Connecting Azure Databricks to a Storage Account
Azure Databricks can be connected to an Azure Storage account using several methods, including OAuth 2.0 with a Microsoft Entra ID service principal, Shared Access Signatures (SAS), and storage account keys. Here’s how you can do it:
Method 1: Using OAuth 2.0 with a Microsoft Entra ID Service Principal
This method is recommended for connecting to Azure Data Lake Storage Gen2. To use it, you need to create a Microsoft Entra ID service principal and grant it access to your storage account.
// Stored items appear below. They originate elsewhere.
(** *** A closed channel *)

Lemma deliverAll_closed (roomID : string) (message : Message) (id : N) (ids : list N) :
  ∀ h client,
    id ∈ ids → objects h !! id = Some client → closed client = true →
    ∃ msg, deliverAll roomID message h ids = Panic msg.
Proof.
  induction ids as [|x rest IH]; intros h client Hin Hobj Hclosed.
  { by apply elem_of_nil in Hin. }
  cbn [deliverAll].
  destruct (deliver roomID message h x) as [h1|msg] eqn:Hdeliver; cbn [rbind];
    [|by exists msg].
  destruct (decide (x = id)) as [->|Hne].
  { unfold deliver in Hdeliver. by rewrite Hobj, Hclosed in Hdeliver. }
  apply elem_of_cons in Hin as [->|Hin]; [done|].
  destruct (deliver_frame _ _ _ _ _ Hdeliver) as (_ & _ & Hstay).
  destruct (Hstay _ _ Hobj) as (client' & Hobj' & _ & _ & Hclosed').
  by apply (IH h1 client'); [| |apply Hclosed'].
Qed.

Lemma removeClientFromRoom_closed (h h' : Hub) (id x : N) (roomID : string)
    (client : Client) :
  removeClientFromRoom h id roomID = Ok h' →
  objects h !! x = Some client → closed client = true →
  ∃ client', objects h' !! x = Some client' ∧ closed client' = true.
Proof.
  intros Hdone Hobj Hclosed. revert Hdone. unfold removeClientFromRoom.
  destruct (objects h !! id) as [leaver|] eqn:Hleaver; [|done].
  destruct (rooms h !! roomID) as [members|]; [|intros [= <-]; by exists client].
  cbn zeta.
  match goal with
  | |- context [broadcastToRoom ?h1 roomID ?m] =>
      destruct (broadcastToRoom h1 roomID m) as [h2|] eqn:Hcast; cbn [rbind]; [|done];
      assert (∃ c1, objects h1 !! x = Some c1 ∧ closed c1 = true) as (c1 & Hc1 & Hcl1)
  end.
  { unfold setObject, setRooms. cbn [objects].
    destruct (decide (x = id)) as [->|Hne].
    - rewrite lookup_insert_eq. eexists. split; [done|].
      rewrite Hleaver in Hobj. by injection Hobj as ->.
    - rewrite lookup_insert_ne by done. by exists client. }
  intros Hdone.
  destruct (broadcastToRoom_frame _ _ _ _ Hcast) as (_ & _ & Hstay).
  destruct (Hstay _ _ Hc1) as (c2 & Hc2 & _ & _ & Hcl2).
  exists c2. split; [|auto].
  by case_match; injection Hdone as <-.
Qed.

Lemma removeFromRooms_closed (id x : N) (roomIDs : list string) :
  ∀ h h' client,
    removeFromRooms h id roomIDs = Ok h' →
    objects h !! x = Some client → closed client = true →
    ∃ client', objects h' !! x = Some client' ∧ closed client' = true.
Proof.
  induction roomIDs as [|roomID rest IH]; intros h h' client; cbn [removeFromRooms].
  { intros [= <-] Hobj Hclosed. by exists client. }
  destruct (removeClientFromRoom h id roomID) as [h1|] eqn:Hremove; cbn [rbind]; [|done].
  intros Hrest Hobj Hclosed.
  destruct (removeClientFromRoom_closed _ _ _ _ _ _ Hremove Hobj Hclosed)
    as (c1 & Hc1 & Hcl1).
  by apply (IH h1 h' c1).
Qed.

(** X28.  A client whose channel a room broadcast has closed brings the
    hub down the next time its channel is used: a broadcast to any room it
    is still a member of panics (send on closed channel), and so do, while
    it is in the registry of clients, [SendToClient] to it and its
    unregistration (close of closed channel), which its read pump
    requests when the connection ends. *)
Theorem evicted_client_crashes_the_hub (h : Hub) (id : N) (client : Client) :
  objects h !! id = Some client → closed client = true →
  (∀ roomID members message,
     rooms h !! roomID = Some members → id ∈ members →
     ∃ msg, BroadcastToRoom h roomID message = Panic msg)
  ∧ (id ∈ clients h →
     (∃ msg, unregisterClient h id = Panic msg)
     ∧ ∀ message, ∃ msg, SendToClient h id message = Panic msg).
Proof.
  intros Hobj Hclosed. split.
  { intros roomID members message Hroom Hin.
    unfold BroadcastToRoom, broadcastToRoom. rewrite Hroom.
    apply (deliverAll_closed roomID message id (elements members) h client);
      [by apply elem_of_elements|done|done]. }
  intros Hregistered. split.
  - unfold unregisterClient. rewrite bool_decide_eq_true_2 by done. rewrite Hobj.
    destruct (removeFromRooms h id (elements (Rooms client))) as [h1|msg] eqn:Hloop;
      cbn [rbind]; [|by exists msg].
    destruct (removeFromRooms_closed _ _ _ _ _ _ Hloop Hobj Hclosed) as (c1 & -> & ->).
    by eexists.
  - intros message. unfold SendToClient. rewrite bool_decide_eq_true_2 by done.
    rewrite Hobj, Hclosed. by eexists.
Qed.
(** C5, amended.  An activity update for a subject with a session
    and a buffer appends one record to that subject's buffer and
    touches no other subject's buffer.  While the buffer stays below
    the configured maximum nothing is flushed.  When it reaches the
    maximum, that subject's buffer, and only it, is flushed at once:
    if the batch insert succeeds the whole buffer is persisted as one
    batch and the buffer is left empty, so the enqueue leaves it
    empty or shorter than the maximum; if the insert fails the
    records stay in the buffer. *)
Theorem activity_update_flushes_at_capacity
  (env : Env) (socket e sid : string) (activity : Activity)
  (h : Handler) (s : Session) (buf : list ActivityRecord) :
  JsMap.get e (activeSessions h) = Some s ->
  JsMap.get e (activityBuffer h) = Some buf ->
  let record := browser_activity e sid (act_timestamp activity) activity in
  let r := handleActivityUpdate RegExp_i env socket e sid activity h in
  let after := JsMap.get e (activityBuffer (state_of r)) in
  (forall e', e' <> e ->
     JsMap.get e' (activityBuffer (state_of r))
     = JsMap.get e' (activityBuffer h)) /\
  (Z.of_nat (length (buf ++ [record])) < maxActivityBuffer (config h) ->
     batches_of (trace_of r) = [] /\ after = Some (buf ++ [record])) /\
  (maxActivityBuffer (config h) <= Z.of_nat (length (buf ++ [record])) ->
     (insertMany_ok env = true ->
        batches_of (trace_of r) = [buf ++ [record]] /\ after = Some []) /\
     (insertMany_ok env = false ->
        batches_of (trace_of r) = [] /\ after = Some (buf ++ [record]))) /\
  (insertMany_ok env = true ->
     exists left,
       after = Some left /\
       (left = [] \/
        Z.of_nat (length left) < maxActivityBuffer (config h))).
Proof.
  intros G B record r after. subst after r.
  rewrite (activity_update_unfold env socket e sid activity h s buf G B).
  fold record.
  set (h1 := with_buffer
               (with_sessions h
                  (JsMap.set e (set_lastActivity s activity)
                             (activeSessions h)))
               (JsMap.set e (buf ++ [record]) (activityBuffer h))).
  assert (B1 : JsMap.get e (activityBuffer h1) = Some (buf ++ [record]))
    by apply JsMapFacts.get_set_eq.
  assert (N1 : buf ++ [record] <> [])
    by (intros E; symmetry in E; revert E; apply app_cons_not_nil).
  assert (O1 : forall e', e' <> e ->
                 JsMap.get e' (activityBuffer h1)
                 = JsMap.get e' (activityBuffer h))
    by (intros e' N; simpl; now apply JsMapFacts.get_set_ne).
  rewrite !state_of_is, !trace_of_is.
  destruct (maxActivityBuffer (config h)
            <=? Z.of_nat (length (buf ++ [record]))) eqn:Full.
  - apply Z.leb_le in Full.
    destruct (insertMany_ok env) eqn:O.
    + rewrite (flush_success env e h1 _ B1 N1 O).
      rewrite !state_of_is, !trace_of_is.
      set (h2 := with_buffer h1 (JsMap.set e [] (activityBuffer h1))).
      destruct (compliance_frame env e activity h2) as [_ [KB KT]].
      rewrite KB. rewrite !batches_of_app, KT. simpl.
      rewrite JsMapFacts.get_set_eq.
      repeat split; try (intros; lia); try congruence; auto.
      * intros e' N. rewrite JsMapFacts.get_set_ne by assumption. auto.
      * exists []. auto.
    + rewrite (flush_failure env e h1 _ B1 N1 O).
      rewrite !state_of_is, !trace_of_is.
      destruct (compliance_frame env e activity h1) as [_ [KB KT]].
      rewrite KB. rewrite !batches_of_app, KT. simpl.
      repeat split; try (intros; lia); try congruence; auto.
  - apply Z.leb_gt in Full.
    rewrite !state_of_is, !trace_of_is.
    destruct (compliance_frame env e activity h1) as [_ [KB KT]].
    rewrite KB. rewrite !batches_of_app, KT. simpl.
    repeat split; try (intros; lia); auto.
    intros _. exists (buf ++ [record]). auto.
Qed.

(** *** Capture pipeline *)

Lemma analysis_unfold env e capture md h :
  analyzeViolationScreenshot env e capture md h =
    (Normal tt, h, analysis_trace env capture).
Proof.
  unfold analyzeViolationScreenshot, analysis_trace, ocr_step, ai_step,
         ScreenCapture_save, ocr_trace, ai_trace, ocr_text_of,
         ai_analysis_of.
  step_monad.
  destruct (ocr_service env), (ai_service env), (analysis_save_ok env);
    reflexivity.
Qed.

Local Abbreviation ingest :=
  (handleScreenshotCaptured Date_parse Buffer_from_base64).
Lemma get_active_profile_set_active_profile name db :
  is_Some (profiles_table db !! name) →
  get_active_profile (set_active_profile name db) = Some name.
Proof.
  intros [r0 Hr0].
  destruct (get_active_profile (set_active_profile name db)) as [n|] eqn:E.
  - apply get_active_profile_Some in E as (r & Hr & Hact).
    apply (active_set_active_profile _ _ _ _ Hr) in Hact. by subst.
  - rewrite get_active_profile_None in E.
    specialize (E name (with_active true r0)).
    rewrite lookup_set_active_profile, Hr0 in E. simpl in E.
    rewrite bool_decide_eq_true_2 in E by done. by specialize (E eq_refl).
Qed.

(** ** [list_settings] *)

Lemma elem_of_list_settings db k i :
  (k, i) ∈ list_settings db ↔
  ∃ row, settings_table db !! k = Some row ∧ i = select_info row.
Proof.
  unfold list_settings. rewrite merge_sort_Permutation.
  rewrite elem_of_map_to_list, lookup_fmap.
  destruct (settings_table db !! k) as [row|]; simpl; split.
  - intros [= <-]. eauto.
  - intros (row' & [= <-] & ->). done.
  - done.
  - by intros (? & ? & _).
Qed.

Lemma NoDup_list_settings_keys db : NoDup (list_settings db).*1.
Proof.
  unfold list_settings. rewrite merge_sort_Permutation.
  apply NoDup_fst_map_to_list.
Qed.

Lemma StronglySorted_list_settings db :
  StronglySorted key_le (list_settings db).
Proof. unfold list_settings. apply StronglySorted_merge_sort; apply _. Qed.

(** The listing of a row has the four columns of the row that are not its
    value. *)
Lemma select_info_columns (row : setting) (i : setting_info) :
  i = select_info row ↔
  info_encrypted i = encrypted row ∧
  info_description i = description row ∧
  info_created_at i = created_at row ∧
  info_updated_at i = updated_at row.
Proof.
  split.
  - by intros ->.
  - destruct i. simpl. intros (-> & -> & -> & ->). done.
Qed.
Definition slice_list {A} (lo hi : option Z) (l : list A) : list A :=
  let n := Z.of_nat (List.length l) in
  let a := clip n lo 0 in
  let b := clip n hi n in
  firstn (Z.to_nat (b - a)) (skipn (Z.to_nat a) l).

Definition slice_string (lo hi : option Z) (s : string) : string :=
  string_of_list_ascii (slice_list lo hi (list_ascii_of_string s)).

(** ** Text as UTF-8 *)

(** A continuation byte, [10xxxxxx]. *)
Definition is_cont (c : ascii) : bool :=
  let n := nat_of_ascii c in
  ((128 <=? n) && (n <? 192))%nat.

Definition starts_with_cont (s : string) : bool :=
  match s with
  | String d _ => is_cont d
  | EmptyString => false
  end.

(** The characters of a text: each is a byte with the continuation bytes
    that follow it. *)
Fixpoint utf8_chars (s : string) : list string :=
  match s with
  | EmptyString => []
  | String c r =>
      match utf8_chars r with
      | ch :: chs =>
          if starts_with_cont r then String c ch :: chs
          else String c EmptyString :: ch :: chs
      | [] => [String c EmptyString]
      end
  end.

(** The lead byte without its length marker: the ones below bit 7 are
    cleared from the top until a zero is met. *)
Fixpoint clear_leading_ones (n : nat) (mask ord : Z) : Z :=
  match n with
  | O => ord
  | S k =>
      if Z.land ord mask =? 0 then ord
      else clear_leading_ones k (Z.shiftr mask 1) (Z.ldiff ord mask)
  end.

(** Six bits from each continuation byte, in a 32-bit unsigned integer. *)
Fixpoint shift_in (ord : Z) (s : string) : Z :=
  match s with
  | EmptyString => ord
  | String c r =>
      shift_in (Z.land (Z.lor (Z.shiftl ord 6) (Z.land (Z.of_nat (nat_of_ascii c)) 63))
                  4294967295) r
  end.

(** The code point of a character. *)
Definition code_point (ch : string) : Z :=
  match ch with
  | EmptyString => 0
  | String c r =>
      let n := Z.of_nat (nat_of_ascii c) in
      if n <? 128 then n
      else shift_in (clear_leading_ones 7 64 (Z.land n 127)) r
  end.

Definition text_length (s : string) : Z := Z.of_nat (List.length (utf8_chars s)).
(** X7.  On an integrator that always reaches its target time and
    succeeds, every step returns and the time advances by exactly one
    sample period per step: after [n] steps from a working object the time
    is [t + SAMPLE_TIME * n], and from [reset] it is [t0 + n]. *)
Theorem time_advances_one_sample_per_step dopri5
    (actions : list Action) (s : self) :
  (forall f y t t1, snd (fst (dopri5 f y t t1)) = t1 /\
                    snd (dopri5 f y t t1) = true) ->
  successful (_odesolver s) = true ->
  t (snd (run dopri5 actions s))
    = t s + SAMPLE_TIME * INR (List.length actions) /\
  t (snd (run dopri5 actions (reset s))) = t0 s + INR (List.length actions) /\
  (forall a, fst (step dopri5 a (snd (run dopri5 actions s))) = Returned).
Proof.
  intros Hexact Hok.
  destruct (run_time dopri5 actions Hexact s Hok) as [Ht Hs'].
  destruct (run_time dopri5 actions Hexact (reset s) eq_refl) as [Ht0 _].
  cbv zeta in *.
  split; [exact Ht | split].
  - rewrite Ht0. change (t (reset s)) with (t0 s). unfold SAMPLE_TIME. lra.
  - intro a. apply (step_successful dopri5 a _ Hs').
Qed.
- Create a Service Principal: In the Azure portal, go to Azure Active Directory > App registrations > New registration. Follow the prompts to create a new application.
- Generate a Client Secret: In the application settings, find the “Certificates & secrets” section and add a new client secret.
- Assign Roles: Ensure the service principal has the necessary roles on the storage account, such as “Storage Blob Data Contributor” for Data Lake Storage Gen2.
- Configure in Databricks: Use the service principal credentials to configure Spark properties in your Databricks cluster or notebook.
Method 2: Using Shared Access Signatures (SAS)
SAS tokens provide temporary access to specific resources in your storage account without needing a service principal.
- Generate a SAS Token: In the Azure portal, navigate to your storage account > Shared access signatures. Generate a token with the desired permissions.
- Mount Storage in Databricks: Use the SAS token to mount the storage container in Databricks using the `dbutils.fs.mount` command.
Method 3: Using Storage Account Keys
Though not recommended for production due to security concerns, you can use storage account keys for testing purposes.
- Retrieve Account Keys: In the Azure portal, go to your storage account > Access keys.
- Configure in Databricks: Use the account key to set Spark properties for accessing the storage account.
Frequently Asked Questions
- Q: What is the recommended method for connecting to Azure Data Lake Storage Gen2?
A: Using OAuth 2.0 with a Microsoft Entra ID service principal is recommended for Azure Data Lake Storage Gen2. - Q: Can I use Azure AD Passthrough for authentication?
A: Yes, if Azure AD Passthrough is enabled in your Databricks environment, you can authenticate using your Azure AD identity without needing a service principal. - Q: How do I manage credentials securely in Databricks?
A: Use secret scopes to store and manage credentials securely in Databricks. - Q: What are the benefits of using the `abfss` driver over `wasbs`?
A: The `abfss` driver offers greater security and is recommended over the legacy `wasbs` driver. - Q: Can I use a SAS token for multiple storage accounts?
A: Yes, you can configure SAS tokens for multiple storage accounts in the same Spark session. - Q: How do I troubleshoot the “Filesystem not found” error in Azure Data Lake Storage Gen2?
A: Ensure that the hierarchical namespace is enabled, and avoid creating containers through the Azure portal if possible. - Q: Is it possible to connect to Azure Blob Storage using a service principal?
A: Blob storage does not support Microsoft Entra ID service principals directly; use SAS tokens or account keys instead.
Bottom Line: Connecting Azure Databricks to a storage account can be achieved through various methods, each with its own advantages and use cases. Choosing the right method depends on your specific security requirements and the type of storage you are using.